Turnstyle: Were there critical or conceptual considerations for MODA in deciding to present both shows?  What were they?

Laura Flusche: Graphic Intervention and The AIDS Memorial Quilt work together beautifully as they are both design responses to a crisis that affects a very broad segment of the population both locally and globally.  Because they are meant to inform mass audiences about HIV/AIDS prevention, the designs of the posters in Graphic Intervention frequently draw on images from popular culture.  On the other hand, The AIDS Memorial Quilt panels draws on the long tradition of quilting as a folk art, using it as collective memory, as therapeutic device, and as political tool.

Turnstyle: Are these exhibitions part of a larger event or program? If so, can you give me some details about that event/program?

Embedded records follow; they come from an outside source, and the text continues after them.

Ltac keeps_tac :=
  repeat first
    [ apply respects_bind; [apply _| |intros]
    | apply respects_try; [apply _| |intros]
    | apply (respects_ret _) | apply (respects_raise _)
    | progress auto with stays
    | match goal with |- respects _ (match ?x with _ => _ end) => destruct x end ].

Lemma keeps_run aid task ctx : keeps (_run_agent parse_chunk MAX_AGENT_HISTORY aid task ctx).
Proof. unfold _run_agent, consume. keeps_tac. Qed.

Lemma keeps_fail aid role sid task s sn err reason : keeps (fail_agent clock aid role sid task s sn err reason).
Proof. unfold fail_agent. keeps_tac. Qed.

#[local] Hint Resolve keeps_run keeps_fail : stays.

Lemma keeps_spawn role task sid ctx :
  keeps (spawn_and_run parse_chunk MAX_AGENT_HISTORY MAX_AGENT_RUNTIME uuid8 clock role task sid ctx).
Proof. unfold spawn_and_run. apply respects_bind; [apply _|by intros w|]. intros aid. keeps_tac. Qed.

#[export] Instance AgentManagerRunnerLaws :
  AgentRunnerLaws R ((registry * nat) * E)
    (H0 := AgentManagerRunner parse_chunk MAX_AGENT_HISTORY MAX_AGENT_RUNTIME uuid8 clock).
Proof. constructor. intros role desc sid w k Hk. by apply keeps_spawn. Qed.
End laws.

(** ** A concrete run *)

Module Concrete.
#[local] Instance env : AgentEnv unit (list ws_event) :=
  {| env_register_agent _ _ := mret tt;
     env_resolve_model _ _ := mret "qwen";
     env_prompt_file _ := None;
     env_build_prompt task sys _ _ _ := mret [ChatMsg "system" (Some sys); ChatMsg "user" (Some task)];
     env_dispatch role _ _ := if bool_decide (role = "coder")
       then mret (RStream ["data: a"; ": ping"; "data: b"; "data: [DONE]"; "data: c"] None)
       else mraise TimeoutError;
     env_record_metrics _ _ _ _ _ _ e := e;
     env_record_failure _ _ _ _ _ := mret tt;
     env_bus_wired := true;
     env_publish_event _ ev := mmodify (λ w, (w.1, w.2 ++ [ev])) |}.

Definition parse (s : string) : option chunk := Some (Chunk [StreamChoice (Some s) None] None).
Definition run (role : string) :=
  spawn_and_run parse 10 60 (λ n, pretty n) (λ n, Z.of_nat n) role "t" "s" "" (tt, (([], 0), [])).

Example coder_run_ex : ar_result <$> (match (run "coder").2 with Ok r => Some r | Raise _ => None end) = Some (Some "ab").
Proof. by vm_compute. Qed.
Example tester_run_ex :
  (match (run "tester").2 with Ok r => ar_error r | Raise _ => None end) = Some "Timed out after 60s".
Proof. by vm_compute. Qed.

Lemma settles_witness :
  let '(w', r) := run "tester" in
  (∃ a, agent_at "tester-0" w' = Some a ∧ is_terminal a = true ∧
        match r with Ok res => agrees res a | Raise _ => True end) ∧
  (∀ k, k ≠ "tester-0" → agent_at k w' = None) ∧ is_ok r = true.
Proof.
  pose proof (spawn_and_run_settles parse 10 60 (λ n, pretty n) (λ n, Z.of_nat n) "tester" "t" "s" ""
                (tt, (([], 0), []))) as H.
  unfold run. destruct (spawn_and_run _ _ _ _ _ _ _ _ _ _) as [w' r]. destruct H as (H1 & H2 & H3).
  split_and!; [exact H1|exact H2|]. apply H3. by split.
Defined.
End Concrete.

Laura Flusche: The posters and the AIDS Quilt went on display on October 1, 2011 and will remain on exhibit until January 1, 2012 — they are part of MODA’s regular cycle of exhibitions.  That said, MODA is particularly interested in the ways that design affects everyday life and so we try to bring exhibitions to Atlanta that demonstrate the intersection between design and social consciousness.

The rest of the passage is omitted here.